- WORK INSTRUCTIONS:
The answer is a stretch of the material below, returned exactly: the line containing "end) => destruct x", the line containing "heap w !! l = Some", and all lines between.

+++ EXTRACTED DATA +++

(** [observes m]: [m] leaves the machine as it is, provided that the name of the system
    object is a symbol, as it is after the start-up. *)
Definition observes {A} (m : V A) : Prop := forall w a w',
  is_Some (symbolsMap w !! "system"%string) -> m w = Ok (a, w') -> same_machine w w'.

Lemma observes_ret {A} (a : A) : observes (mret a).
Proof. intros w b w' _ [= <- <-]. reflexivity. Qed.

Lemma observes_bind {A B} (m : V A) (f : A -> V B) :
  observes m -> (forall a, observes (f a)) -> observes (m ≫= f).
Proof.
  intros Hm Hf w b w' Hs (a & w1 & E1 & E2)%bind_Ok. pose proof (Hm w a w1 Hs E1) as S1.
  transitivity w1; [done|]. eapply Hf; [|exact E2]. destruct S1 as [_ ->]. done.
Qed.

Lemma observes_fail {A} e : observes (A := A) (fail e).
Proof. done. Qed.

Lemma observes_gets {A} (f : World -> A) : observes (gets f).
Proof. intros w b w' _ [= <- <-]. reflexivity. Qed.

Lemma observes_lift {A} (r : result A) : observes (lift r).
Proof. intros w b w' _. destruct r; [|done]. intros [= <- <-]. reflexivity. Qed.

Lemma observes_load l : observes (load l).
Proof. intros w b w' _. unfold load. destruct (_ !! _); [|done]. intros [= <- <-]. reflexivity. Qed.

Create HintDb observes discriminated.
#[export] Hint Resolve observes_ret observes_fail observes_gets observes_lift observes_load : observes.

Ltac head_symbol t := lazymatch t with ?f _ => head_symbol f | _ => t end.

(** Follows the code; what it calls is in the hint database or is unfolded. *)
Ltac observes_step :=
  match goal with
  | |- forall _, _ => intros
  | |- observes (match ?x with _ => _ end) => destruct x
  | |- observes _ => first [solve [eauto with observes] | apply observes_bind; [|intros]]
  | |- observes _ => progress (cbv beta zeta)
  | |- observes ?m => let h := head_symbol m in unfold h
  end.
Ltac observes := repeat observes_step.

(** ** Lookups and symbols *)

Lemma store_symbol_same w l s s' :
  heap w !! l = Some (OSymbol s) -> sym_chars s' = sym_chars s ->
  same_machine w (set_heap (<[l := OSymbol s']> (heap w)) w).
Proof.
  intros Hl Hc. split; [|done]. intros l'. cbn [heap set_heap]. destruct (decide (l' = l)) as [->|Hn].
  - rewrite lookup_insert_eq, Hl. by constructor.
  - rewrite lookup_insert_ne by done. destruct (heap w !! l'); constructor. apply same_object_refl.
Qed.

Lemma UpdateCachedInvokable_observes name cls i : observes (UpdateCachedInvokable name cls i).
Proof.
  intros w a w' _ (s & w1 & E1 & E2)%bind_Ok. unfold load_symbol in E1.
  apply bind_Ok in E1 as (o & w2 & E & E1). unfold load in E.
  destruct (heap w !! name) as [o'|] eqn:Hn; [|done]. injection E as <- <-.
  destruct o'; try done. injection E1 as <- <-. unfold store in E2. rewrite Hn in E2.
  injection E2 as <- <-. by eapply store_symbol_same.
Qed.

Lemma SymbolFor_system : observes (SymbolFor "system").
Proof.
  intros w a w' [l Hl]. unfold SymbolFor, mbind, stateful_bind, gets. rewrite Hl.
  intros [= <- <-]. reflexivity.
Qed.
#[export] Hint Resolve UpdateCachedInvokable_observes SymbolFor_system : observes.

Lemma find_invokable_observes n i cls name : observes (find_invokable n i cls name).
Proof. revert i. induction n as [|n IH]; intros i; cbn [find_invokable]; observes. Qed.
#[export] Hint Resolve find_invokable_observes : observes.

Lemma LookupInvokable_observes fuel cls name : observes (LookupInvokable_fuel fuel cls name).
Proof. revert cls. induction fuel as [|fuel IH]; intros cls; cbn [LookupInvokable_fuel]; observes. Qed.

Lemma number_of_fields_observes fuel cls : observes (GetNumberOfInstanceFields_fuel fuel cls).
Proof.
  revert cls. induction fuel as [|fuel IH]; intros cls; cbn [GetNumberOfInstanceFields_fuel]; observes.
Qed.
#[export] Hint Resolve LookupInvokable_observes number_of_fields_observes : observes.

Lemma field_name_observes fuel cls i : observes (GetInstanceFieldName_fuel fuel cls i).
Proof. revert cls. induction fuel as [|fuel IH]; intros cls; cbn [GetInstanceFieldName_fuel]; observes. Qed.

Lemma outer_context_observes fuel l : observes (outer_context fuel l).
Proof. revert l. induction fuel as [|fuel IH]; intros l; cbn [outer_context]; observes. Qed.

Lemma GetContextLevel_observes n l : observes (GetContextLevel n l).
Proof. revert l. induction n as [|n IH]; intros l; cbn [GetContextLevel]; observes. Qed.
#[export] Hint Resolve field_name_observes outer_context_observes GetContextLevel_observes : observes.

(** ** The disassembler observes *)

Section Observing.

Context (USE_TAGGING : bool) (env : Environment).
Context (Hprint : forall s, observes (env_ErrorPrint env s)).

Hint Resolve Hprint : observes.

Lemma CLASS_OF_observes o : observes (CLASS_OF o).
Proof using. observes. Qed.

Lemma class_name_observes c : observes (class_name c).
Proof using. observes. Qed.
Hint Resolve CLASS_OF_observes class_name_observes : observes.

Lemma dispatch_observes o : observes (Disassembler.dispatch USE_TAGGING env o).
Proof using Hprint. observes. Qed.

Lemma VMMethod_GetConstant_observes m i : observes (VMMethod_GetConstant env m i).
Proof using Hprint. observes. Qed.

Lemma PrintFieldAccess_observes m b i : observes (PrintFieldAccess env m b i).
Proof using Hprint. observes. Qed.
Hint Resolve dispatch_observes VMMethod_GetConstant_observes PrintFieldAccess_observes : observes.

Lemma dumpMethod_observes nested bs indent m b :
  (forall l i p, observes (nested l i p)) ->
  observes (dumpMethod USE_TAGGING env nested bs indent m b).
Proof using Hprint.
  intros Hn. assert (forall bc i, observes (list_instruction USE_TAGGING env nested bs indent m b i bc)) as H.
  { unfold list_instruction. observes. }
  assert (forall fuel i, observes (list_loop USE_TAGGING env nested bs indent m b fuel i)) as Hl.
  { induction fuel as [|fuel IH]; intros i; cbn [list_loop]; observes. }
  unfold dumpMethod. observes.
Qed.

Lemma Dump_observes depth l indent b : observes (Dump USE_TAGGING env depth l indent b).
Proof using Hprint.
  revert l indent b. induction depth as [|depth IH]; intros l indent b; cbn [Dump]; [observes|].
  apply observes_bind; [observes|]. intros []; try solve [observes]. by apply dumpMethod_observes.
Qed.
Hint Resolve Dump_observes : observes.

Lemma DumpMethod_observes l indent b : observes (DumpMethod USE_TAGGING env l indent b).
Proof using Hprint.
  unfold DumpMethod. do 2 (apply observes_bind; [observes|intros ?]). apply dumpMethod_observes. observes.
Qed.

Lemma dump_invokables_observes n i cl : observes (dump_invokables USE_TAGGING env n i cl).
Proof using Hprint. revert i. induction n as [|n IH]; intros i; cbn [dump_invokables]; observes. Qed.
Hint Resolve DumpMethod_observes dump_invokables_observes : observes.

Lemma Dump_class_observes cl : observes (Dump_class USE_TAGGING env cl).
Proof using Hprint. observes. Qed.

Lemma trace_prefix_observes t m cl i bc : observes (trace_prefix env t m cl i bc).
Proof using Hprint. observes. Qed.

Lemma print_value_observes s o : observes (print_value USE_TAGGING env s o).
Proof using Hprint. observes. Qed.
Hint Resolve trace_prefix_observes print_value_observes : observes.

Lemma trace_instruction_observes t f m i b : observes (trace_instruction USE_TAGGING env t f m i b).
Proof using Hprint. destruct b; observes. Qed.
Hint Resolve trace_instruction_observes : observes.

Lemma disassembleMethod_observes t : observes (disassembleMethod USE_TAGGING env t).
Proof using Hprint. observes. Qed.

End Observing.

(** ** A listing has a line for every instruction *)

(** Instructions with their operands, as bytes. *)
Notation instruction := (Bytecodes.bytecode * list Z)%type.

Definition whole (i : instruction) : Prop := S (length i.2) = Z.to_nat (GetBytecodeLength i.1).

Definition bytes_of (prog : list instruction) : list Z := prog ≫= (fun i => code i.1 :: i.2).

Section Listing.

Context (USE_TAGGING : bool) (env : Environment) (nested : loc -> string -> bool -> V ()).
Context (indent : string) (m : listed) (printObjects : bool).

+++

- TASK RESULT:
  | |- observes (match ?x with _ => _ end) => destruct x
  | |- observes _ => first [solve [eauto with observes] | apply observes_bind; [|intros]]
  | |- observes _ => progress (cbv beta zeta)
  | |- observes ?m => let h := head_symbol m in unfold h
  end.
Ltac observes := repeat observes_step.

(** ** Lookups and symbols *)

Lemma store_symbol_same w l s s' :
  heap w !! l = Some (OSymbol s) -> sym_chars s' = sym_chars s ->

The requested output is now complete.